MOVIE FAVORITES:
SISTER ACT
“Sister Act” wasn’t about female siblings, but rather a story of gangsters and nuns. Follow along as Tidbits delves into the particulars about this 1992 film.
• Whoopi Goldberg plays the role of a lounge singer with a gangster boyfriend named Vince. When her character, Deloris Van Cartier, witnesses Vince killing an informant, Deloris is placed in the witness protection program, in this case, St. Katherine’s, a convent in a rough San Francisco neighborhood.
• The convent’s Reverend Mother, played by Maggie Smith, grudgingly agrees to accept Deloris, only because the police are paying a stipend. The Reverend Mother dubs Deloris “Sister Mary Clarence,” and cites the three vows the new nun must accept – poverty, obedience, and chastity. When Deloris is caught in a local tavern, the Reverend Mother makes her join the convent choir. Deloris soon transforms the struggling choir into a group that is so successful, it is featured on national television and receives a visit from the Pope himself. The nuns also begin a revitalization of the neighborhood.
• Maggie Smith plays the stern Mother perfectly, although Anjelica Huston and Diane Keaton were both considered for the role. The screenwriter had Bette Midler in mind for the role of Deloris, but Midler turned it down.
• The script had to be rewritten in several places, and several new screenwriters were hired, including “Star Wars” actress Carrie Fisher.
• Filming took three months, from September to December, 1991, on a budget of around $31 million. “Sister Act” was a huge box office success, with its opening weekend in May, 1992 grossing nearly $12 million in the U.S. Overall, domestic gross was nearly $140 million, with a worldwide figure of almost $232 million, the eighth-highest-grossing film in 1992. It held the Number Two spot at the box office for four weeks.
• Not one, but two lawsuits were filed against the production company, claiming plagiarism. The first was by actress Donna Douglas of “Beverly Hillbillies” fame, who claimed that she and a partner had developed a screenplay from the book “A Nun in the Closet” seven years before “Sister Act” was released, citing more than 100 similarities and plagiarisms between the movie and her screenplay. The second suit was filed by a nun named Delois Blakely, declaring that her 1987 autobiography “The Harlem Street Nun” was really the basis for the movie, and that a movie executive had approached her for the rights. The ruling judges awarded no damages to either party.
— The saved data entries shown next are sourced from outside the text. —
Definition step (cfg : config) (c : ascii) : option config :=
  let '(m, st) := cfg in
  match m with
  | MBeginValue => if is_space c then Some cfg else begin_value st c
  | MBeginValueOrEmpty =>
      if is_space c then Some cfg
      else if Ascii.eqb c "]" then Some (MEndValue (JArr []), tail st)
      else begin_value st c
  | MBeginStringOrEmpty =>
      if is_space c then Some cfg
      else if Ascii.eqb c "}" then Some (MEndValue (JObj []), tail st)
      else begin_string st c
  | MBeginString => if is_space c then Some cfg else begin_string st c
  | MEndKey k =>
      if is_space c then Some cfg
      else if Ascii.eqb c ":" then
        match st with
        | FKey acc :: st => Some (MBeginValue, FVal acc k :: st)
        | _ => None
        end
      else None
  | MEndValue v => end_value v st c
  | MInString raw =>
      if Ascii.eqb c "034" then
        match st with
        | FKey _ :: _ => Some (MEndKey (unquote raw), st)
        | _ => Some (MEndValue (JStr (unquote raw)), st)
        end
      else if Ascii.eqb c "\" then Some (MInStringEsc (snoc raw c), st)
      else if code c <? 32 then None
      else Some (MInString (snoc raw c), st)
  | MInStringEsc raw =>
      if Ascii.eqb c "u" then Some (MInStringEscU 4 (snoc raw c), st)
      else if existsb (Ascii.eqb c) ["b"; "f"; "n"; "r"; "t"; "\"; "/"; "034"]%char
      then Some (MInString (snoc raw c), st)
      else None
  | MInStringEscU n raw =>
      match hex_val c, n with
      | Some _, S (S n) => Some (MInStringEscU (S n) (snoc raw c), st)
      | Some _, _ => Some (MInString (snoc raw c), st)
      | None, _ => None
      end
  | MLit rest v =>
      match rest with
      | String a EmptyString => if Ascii.eqb c a then Some (MEndValue v, st) else None
      | String a rest => if Ascii.eqb c a then Some (MLit rest v, st) else None
      | EmptyString => None
      end
  | MNeg raw =>
      if Ascii.eqb c "0" then Some (M0 (snoc raw c), st)
      else if digit19 c then Some (M1 (snoc raw c), st)
      else None
  | M1 raw =>
      if digit09 c then Some (M1 (snoc raw c), st)
      else if Ascii.eqb c "." then Some (MDot (snoc raw c), st)
      else if Ascii.eqb c "e" || Ascii.eqb c "E" then Some (ME (snoc raw c), st)
      else end_value (JNum raw) st c
  | M0 raw =>
      if Ascii.eqb c "." then Some (MDot (snoc raw c), st)
      else if Ascii.eqb c "e" || Ascii.eqb c "E" then Some (ME (snoc raw c), st)
      else end_value (JNum raw) st c
  | MDot raw => if digit09 c then Some (MDot0 (snoc raw c), st) else None
  | MDot0 raw =>
      if digit09 c then Some (MDot0 (snoc raw c), st)
      else if Ascii.eqb c "e" || Ascii.eqb c "E" then Some (ME (snoc raw c), st)
      else end_value (JNum raw) st c
  | ME raw =>
      if Ascii.eqb c "+" || Ascii.eqb c "-" then Some (MESign (snoc raw c), st)
      else if digit09 c then Some (ME0 (snoc raw c), st) else None
  | MESign raw => if digit09 c then Some (ME0 (snoc raw c), st) else None
  | ME0 raw =>
      if digit09 c then Some (ME0 (snoc raw c), st)
      else end_value (JNum raw) st c
  end.

Fixpoint run (cfg : config) (s : string) : option config :=
  match s with
  | EmptyString => Some cfg
  | String c s => cfg ← step cfg c; run cfg s
  end.

(** The whole text is one value; the end of the text counts as a blank. *)
Definition Parse (s : string) : option json :=
  cfg ← run (MBeginValue, []) s;
  cfg ← step cfg " ";
  match cfg with
  | (MEndValue v, []) => Some v
  | _ => None
  end.

(** ** Decoding into structs *)

(** [foldName]: keys match field names up to case.  Beyond ASCII only U+017F
    (long s) and U+212A (Kelvin sign) fold to ASCII letters. *)
Fixpoint foldName (s : string) : string :=
  match s with
  | EmptyString => EmptyString
  | String a r =>
      if in_range 97 122 a then String (chr (code a - 32)) (foldName r)
      else match r with
      | String b r2 =>
          if (code a =? 197) && (code b =? 191) then String "S" (foldName r2)
          else match r2 with
          | String c r3 =>
              if (code a =? 226) && (code b =? 132) && (code c =? 170)
              then String "K" (foldName r3)
              else String a (foldName r)
          | EmptyString => String a (foldName r)
          end
      | EmptyString => String a (foldName r)
      end
  end.

Section decode.
Context {T : Type}.

(** How a field takes a value; the flag is off after a type error, which
    decoding remembers and goes on. *)
Definition setter : Type := json → T → T * bool.

Definition str_field (set : string → T → T) : setter := λ v t,
  match v with
  | JStr s => (set s t, true)
  | JNull => (t, true)
  | _ => (t, false)
  end.

(** The exact name first, then the first field equal up to case. *)
Definition find_field (fields : list (string * setter)) (key : string) : option setter :=
  match find (λ f, String.eqb (fst f) key) fields with
  | Some f => Some (snd f)
  | None => snd <$> find (λ f, String.eqb (foldName (fst f)) (foldName key)) fields
  end.

Definition decode_member (fields : list (string * setter)) (acc : T * bool)
    (m : string * json) : T * bool :=
  match find_field fields (fst m) with
  | Some set => let '(t, ok) := set (snd m) (fst acc) in (t, ok && snd acc)
  | None => acc
  end.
• “Sister Act” was nominated for two Golden Globes -- Best Motion Picture and a Best Actress nomination for Whoopi Goldberg. A sequel “Sister Act 2: Back in the Habit” was released the following year, when Sister Mary Clarence returned to teach music at a run-down Catholic school slated for closure. It was nowhere nearly as successful as the original. On a $38 million budget, its worldwide gross was just over $57 million.
• The movie was turned into a stage musical, premiering in 2006 in Pasadena, California. It opened in London in 2009, and Whoopi Goldberg appeared for several appearances there as Mother Superior. The musical opened on Broadway in 2011, and had a run of 561 performances over a period of 16 months, nominated for five Tony Awards.